▶ [DATASET CONTENT]
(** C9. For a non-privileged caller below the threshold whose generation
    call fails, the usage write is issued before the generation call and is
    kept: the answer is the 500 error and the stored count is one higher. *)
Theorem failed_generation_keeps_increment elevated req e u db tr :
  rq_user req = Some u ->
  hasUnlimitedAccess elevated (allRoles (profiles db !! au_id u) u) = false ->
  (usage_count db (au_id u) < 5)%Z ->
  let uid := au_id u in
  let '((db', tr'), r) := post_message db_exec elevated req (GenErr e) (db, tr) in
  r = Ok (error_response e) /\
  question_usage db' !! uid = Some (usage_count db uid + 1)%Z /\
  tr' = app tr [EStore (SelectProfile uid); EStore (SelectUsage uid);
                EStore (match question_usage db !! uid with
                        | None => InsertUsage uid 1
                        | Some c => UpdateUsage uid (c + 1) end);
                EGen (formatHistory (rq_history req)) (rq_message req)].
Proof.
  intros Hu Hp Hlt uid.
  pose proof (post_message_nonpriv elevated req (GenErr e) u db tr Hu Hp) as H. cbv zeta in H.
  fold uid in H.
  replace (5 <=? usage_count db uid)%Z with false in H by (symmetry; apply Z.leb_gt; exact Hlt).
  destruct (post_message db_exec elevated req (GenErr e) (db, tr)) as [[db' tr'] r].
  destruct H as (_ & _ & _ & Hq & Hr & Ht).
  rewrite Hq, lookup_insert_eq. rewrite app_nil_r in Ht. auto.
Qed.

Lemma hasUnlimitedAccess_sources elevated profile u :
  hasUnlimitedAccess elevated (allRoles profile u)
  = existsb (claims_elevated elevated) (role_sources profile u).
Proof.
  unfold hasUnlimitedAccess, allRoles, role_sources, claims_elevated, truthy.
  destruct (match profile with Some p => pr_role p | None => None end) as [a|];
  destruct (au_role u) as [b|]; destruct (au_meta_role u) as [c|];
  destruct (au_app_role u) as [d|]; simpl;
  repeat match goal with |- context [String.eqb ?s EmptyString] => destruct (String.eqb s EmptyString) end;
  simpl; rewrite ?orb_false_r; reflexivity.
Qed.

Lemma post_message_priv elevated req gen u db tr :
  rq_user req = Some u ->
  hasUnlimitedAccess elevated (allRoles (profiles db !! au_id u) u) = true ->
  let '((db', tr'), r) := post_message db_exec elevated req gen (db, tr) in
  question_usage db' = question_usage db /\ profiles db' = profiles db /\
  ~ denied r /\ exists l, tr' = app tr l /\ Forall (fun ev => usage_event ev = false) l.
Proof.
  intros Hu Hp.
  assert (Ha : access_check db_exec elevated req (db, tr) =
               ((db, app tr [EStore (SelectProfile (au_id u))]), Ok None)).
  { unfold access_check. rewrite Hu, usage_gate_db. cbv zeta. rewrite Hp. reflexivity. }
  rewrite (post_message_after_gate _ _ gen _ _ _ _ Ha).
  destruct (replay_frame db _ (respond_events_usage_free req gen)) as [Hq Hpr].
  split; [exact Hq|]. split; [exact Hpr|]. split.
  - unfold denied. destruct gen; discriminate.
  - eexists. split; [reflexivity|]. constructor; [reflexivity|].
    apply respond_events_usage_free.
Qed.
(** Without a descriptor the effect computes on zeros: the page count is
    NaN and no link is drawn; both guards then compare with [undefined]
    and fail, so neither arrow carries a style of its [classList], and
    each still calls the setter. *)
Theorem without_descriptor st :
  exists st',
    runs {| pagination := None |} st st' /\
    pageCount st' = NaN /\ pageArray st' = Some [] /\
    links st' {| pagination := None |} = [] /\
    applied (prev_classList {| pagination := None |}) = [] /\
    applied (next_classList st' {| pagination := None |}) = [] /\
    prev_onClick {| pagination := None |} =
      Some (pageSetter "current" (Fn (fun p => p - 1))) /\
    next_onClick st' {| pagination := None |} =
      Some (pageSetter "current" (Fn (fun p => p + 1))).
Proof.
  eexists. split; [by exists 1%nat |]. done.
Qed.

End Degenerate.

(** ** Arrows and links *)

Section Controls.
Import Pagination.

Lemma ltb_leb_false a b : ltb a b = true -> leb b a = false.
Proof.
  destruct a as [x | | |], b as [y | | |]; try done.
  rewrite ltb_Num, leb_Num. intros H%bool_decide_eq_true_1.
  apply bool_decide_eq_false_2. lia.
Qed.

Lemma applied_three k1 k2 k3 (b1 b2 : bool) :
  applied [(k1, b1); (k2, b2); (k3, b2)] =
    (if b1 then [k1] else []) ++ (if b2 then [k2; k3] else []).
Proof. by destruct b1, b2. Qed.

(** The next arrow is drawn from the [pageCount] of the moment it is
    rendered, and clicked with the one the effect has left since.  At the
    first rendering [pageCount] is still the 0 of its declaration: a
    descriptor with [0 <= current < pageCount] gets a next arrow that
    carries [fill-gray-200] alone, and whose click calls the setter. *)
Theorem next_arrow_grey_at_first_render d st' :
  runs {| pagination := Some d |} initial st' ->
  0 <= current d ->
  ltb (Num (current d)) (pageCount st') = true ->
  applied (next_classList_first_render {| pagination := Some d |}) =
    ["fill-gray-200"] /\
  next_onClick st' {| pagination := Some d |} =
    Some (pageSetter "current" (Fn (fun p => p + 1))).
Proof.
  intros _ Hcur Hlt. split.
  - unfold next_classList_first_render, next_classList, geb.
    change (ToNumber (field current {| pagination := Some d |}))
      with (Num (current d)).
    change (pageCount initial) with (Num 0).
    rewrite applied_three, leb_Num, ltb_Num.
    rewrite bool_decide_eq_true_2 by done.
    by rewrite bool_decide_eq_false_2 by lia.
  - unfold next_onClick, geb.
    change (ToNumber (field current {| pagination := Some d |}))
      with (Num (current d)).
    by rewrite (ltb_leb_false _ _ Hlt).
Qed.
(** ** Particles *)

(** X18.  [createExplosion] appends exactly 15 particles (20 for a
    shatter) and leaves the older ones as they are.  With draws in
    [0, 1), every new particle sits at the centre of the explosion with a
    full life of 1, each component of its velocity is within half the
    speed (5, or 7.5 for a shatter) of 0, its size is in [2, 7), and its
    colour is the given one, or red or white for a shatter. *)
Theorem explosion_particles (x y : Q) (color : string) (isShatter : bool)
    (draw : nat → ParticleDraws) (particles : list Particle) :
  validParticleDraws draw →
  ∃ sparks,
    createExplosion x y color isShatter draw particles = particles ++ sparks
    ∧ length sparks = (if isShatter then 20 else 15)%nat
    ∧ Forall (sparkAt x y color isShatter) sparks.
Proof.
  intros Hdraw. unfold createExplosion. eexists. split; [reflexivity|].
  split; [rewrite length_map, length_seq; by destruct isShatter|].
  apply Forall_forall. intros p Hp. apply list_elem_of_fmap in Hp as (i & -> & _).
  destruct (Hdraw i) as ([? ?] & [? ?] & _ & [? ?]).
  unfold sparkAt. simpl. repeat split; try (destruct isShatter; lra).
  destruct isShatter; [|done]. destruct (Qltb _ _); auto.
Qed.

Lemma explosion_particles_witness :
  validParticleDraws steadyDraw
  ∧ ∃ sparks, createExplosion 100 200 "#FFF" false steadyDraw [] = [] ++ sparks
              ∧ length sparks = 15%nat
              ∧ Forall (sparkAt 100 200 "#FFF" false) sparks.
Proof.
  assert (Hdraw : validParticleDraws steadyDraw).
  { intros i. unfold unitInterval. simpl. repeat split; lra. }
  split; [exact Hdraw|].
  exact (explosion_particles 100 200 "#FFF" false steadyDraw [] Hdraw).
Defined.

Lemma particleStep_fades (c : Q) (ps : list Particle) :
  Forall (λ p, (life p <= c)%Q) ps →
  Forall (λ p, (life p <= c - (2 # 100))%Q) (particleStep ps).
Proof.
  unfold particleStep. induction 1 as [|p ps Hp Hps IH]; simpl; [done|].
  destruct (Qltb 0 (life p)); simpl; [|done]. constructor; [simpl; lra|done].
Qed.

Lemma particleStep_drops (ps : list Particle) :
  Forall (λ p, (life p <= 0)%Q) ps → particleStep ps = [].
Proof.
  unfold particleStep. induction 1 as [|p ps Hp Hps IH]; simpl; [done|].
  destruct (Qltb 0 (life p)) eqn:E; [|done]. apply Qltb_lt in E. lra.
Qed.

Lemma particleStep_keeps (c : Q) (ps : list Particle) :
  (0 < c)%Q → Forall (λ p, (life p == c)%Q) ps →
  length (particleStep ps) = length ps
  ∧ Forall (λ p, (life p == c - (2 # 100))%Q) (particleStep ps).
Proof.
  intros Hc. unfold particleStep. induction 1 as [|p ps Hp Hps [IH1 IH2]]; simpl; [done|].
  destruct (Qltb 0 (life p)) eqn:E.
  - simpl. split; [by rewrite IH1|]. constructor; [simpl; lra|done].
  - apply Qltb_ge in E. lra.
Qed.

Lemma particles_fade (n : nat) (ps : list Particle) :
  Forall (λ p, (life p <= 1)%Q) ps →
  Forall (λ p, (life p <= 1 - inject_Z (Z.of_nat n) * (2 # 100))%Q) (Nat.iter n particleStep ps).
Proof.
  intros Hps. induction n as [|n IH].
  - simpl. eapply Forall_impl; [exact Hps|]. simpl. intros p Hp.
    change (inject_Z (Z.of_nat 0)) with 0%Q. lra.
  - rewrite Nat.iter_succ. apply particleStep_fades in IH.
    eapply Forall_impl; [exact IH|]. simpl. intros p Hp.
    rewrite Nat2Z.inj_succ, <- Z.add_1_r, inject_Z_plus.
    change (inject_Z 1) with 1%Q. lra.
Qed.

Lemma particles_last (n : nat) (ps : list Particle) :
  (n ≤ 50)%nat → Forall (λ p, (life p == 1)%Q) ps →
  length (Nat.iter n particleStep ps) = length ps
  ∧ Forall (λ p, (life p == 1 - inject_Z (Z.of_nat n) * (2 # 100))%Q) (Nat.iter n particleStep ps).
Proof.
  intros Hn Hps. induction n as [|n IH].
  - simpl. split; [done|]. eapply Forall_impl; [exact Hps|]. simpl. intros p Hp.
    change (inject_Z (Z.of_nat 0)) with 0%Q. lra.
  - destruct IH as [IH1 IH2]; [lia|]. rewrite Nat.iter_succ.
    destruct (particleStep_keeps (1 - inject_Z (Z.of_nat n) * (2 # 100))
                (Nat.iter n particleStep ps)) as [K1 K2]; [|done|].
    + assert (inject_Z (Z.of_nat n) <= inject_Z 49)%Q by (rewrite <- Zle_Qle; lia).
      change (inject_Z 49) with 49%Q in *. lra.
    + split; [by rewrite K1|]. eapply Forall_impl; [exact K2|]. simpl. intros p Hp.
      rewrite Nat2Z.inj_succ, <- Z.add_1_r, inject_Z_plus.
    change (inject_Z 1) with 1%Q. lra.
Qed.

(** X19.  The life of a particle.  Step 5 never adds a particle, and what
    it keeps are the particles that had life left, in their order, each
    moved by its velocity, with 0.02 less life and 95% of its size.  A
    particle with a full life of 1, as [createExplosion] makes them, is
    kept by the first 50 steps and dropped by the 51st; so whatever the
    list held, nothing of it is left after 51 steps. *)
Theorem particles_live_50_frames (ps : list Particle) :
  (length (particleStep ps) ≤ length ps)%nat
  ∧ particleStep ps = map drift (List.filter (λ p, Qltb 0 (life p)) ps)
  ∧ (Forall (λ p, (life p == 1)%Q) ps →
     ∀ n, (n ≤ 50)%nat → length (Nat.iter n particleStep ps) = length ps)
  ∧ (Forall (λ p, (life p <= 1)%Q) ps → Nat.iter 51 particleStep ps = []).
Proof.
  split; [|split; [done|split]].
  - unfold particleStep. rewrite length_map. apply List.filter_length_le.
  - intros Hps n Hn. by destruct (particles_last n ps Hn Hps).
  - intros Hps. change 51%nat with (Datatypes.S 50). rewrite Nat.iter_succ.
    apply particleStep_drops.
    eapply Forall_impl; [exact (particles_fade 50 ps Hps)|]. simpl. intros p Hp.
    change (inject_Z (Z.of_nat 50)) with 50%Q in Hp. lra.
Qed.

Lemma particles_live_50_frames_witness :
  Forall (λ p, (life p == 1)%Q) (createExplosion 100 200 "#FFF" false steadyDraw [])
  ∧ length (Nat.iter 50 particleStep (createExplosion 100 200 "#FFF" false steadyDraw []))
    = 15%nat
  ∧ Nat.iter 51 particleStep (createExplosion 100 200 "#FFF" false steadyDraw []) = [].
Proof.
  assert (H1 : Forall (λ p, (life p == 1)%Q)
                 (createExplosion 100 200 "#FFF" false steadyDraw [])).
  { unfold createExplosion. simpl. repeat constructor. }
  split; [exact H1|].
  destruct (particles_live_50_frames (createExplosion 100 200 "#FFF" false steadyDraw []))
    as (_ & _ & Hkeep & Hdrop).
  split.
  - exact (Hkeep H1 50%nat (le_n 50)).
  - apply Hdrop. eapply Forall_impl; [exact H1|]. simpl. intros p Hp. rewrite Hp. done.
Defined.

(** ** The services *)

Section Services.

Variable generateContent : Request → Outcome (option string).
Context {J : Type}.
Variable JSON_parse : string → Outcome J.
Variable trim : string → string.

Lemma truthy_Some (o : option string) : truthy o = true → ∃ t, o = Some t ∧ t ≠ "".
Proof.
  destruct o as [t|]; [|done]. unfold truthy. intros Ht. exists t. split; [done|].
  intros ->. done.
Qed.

▶ [TASK DETAILS] In the listing above, find the line holding "length (particleStep ps) = length ps" and the line holding "change (inject_Z 49)", then output those two lines and every line between them exactly.

▶ [RESPONSE BOX]
  length (particleStep ps) = length ps
  ∧ Forall (λ p, (life p == c - (2 # 100))%Q) (particleStep ps).
Proof.
  intros Hc. unfold particleStep. induction 1 as [|p ps Hp Hps [IH1 IH2]]; simpl; [done|].
  destruct (Qltb 0 (life p)) eqn:E.
  - simpl. split; [by rewrite IH1|]. constructor; [simpl; lra|done].
  - apply Qltb_ge in E. lra.
Qed.

Lemma particles_fade (n : nat) (ps : list Particle) :
  Forall (λ p, (life p <= 1)%Q) ps →
  Forall (λ p, (life p <= 1 - inject_Z (Z.of_nat n) * (2 # 100))%Q) (Nat.iter n particleStep ps).
Proof.
  intros Hps. induction n as [|n IH].
  - simpl. eapply Forall_impl; [exact Hps|]. simpl. intros p Hp.
    change (inject_Z (Z.of_nat 0)) with 0%Q. lra.
  - rewrite Nat.iter_succ. apply particleStep_fades in IH.
    eapply Forall_impl; [exact IH|]. simpl. intros p Hp.
    rewrite Nat2Z.inj_succ, <- Z.add_1_r, inject_Z_plus.
    change (inject_Z 1) with 1%Q. lra.
Qed.

Lemma particles_last (n : nat) (ps : list Particle) :
  (n ≤ 50)%nat → Forall (λ p, (life p == 1)%Q) ps →
  length (Nat.iter n particleStep ps) = length ps
  ∧ Forall (λ p, (life p == 1 - inject_Z (Z.of_nat n) * (2 # 100))%Q) (Nat.iter n particleStep ps).
Proof.
  intros Hn Hps. induction n as [|n IH].
  - simpl. split; [done|]. eapply Forall_impl; [exact Hps|]. simpl. intros p Hp.
    change (inject_Z (Z.of_nat 0)) with 0%Q. lra.
  - destruct IH as [IH1 IH2]; [lia|]. rewrite Nat.iter_succ.
    destruct (particleStep_keeps (1 - inject_Z (Z.of_nat n) * (2 # 100))
                (Nat.iter n particleStep ps)) as [K1 K2]; [|done|].
    + assert (inject_Z (Z.of_nat n) <= inject_Z 49)%Q by (rewrite <- Zle_Qle; lia).
      change (inject_Z 49) with 49%Q in *. lra.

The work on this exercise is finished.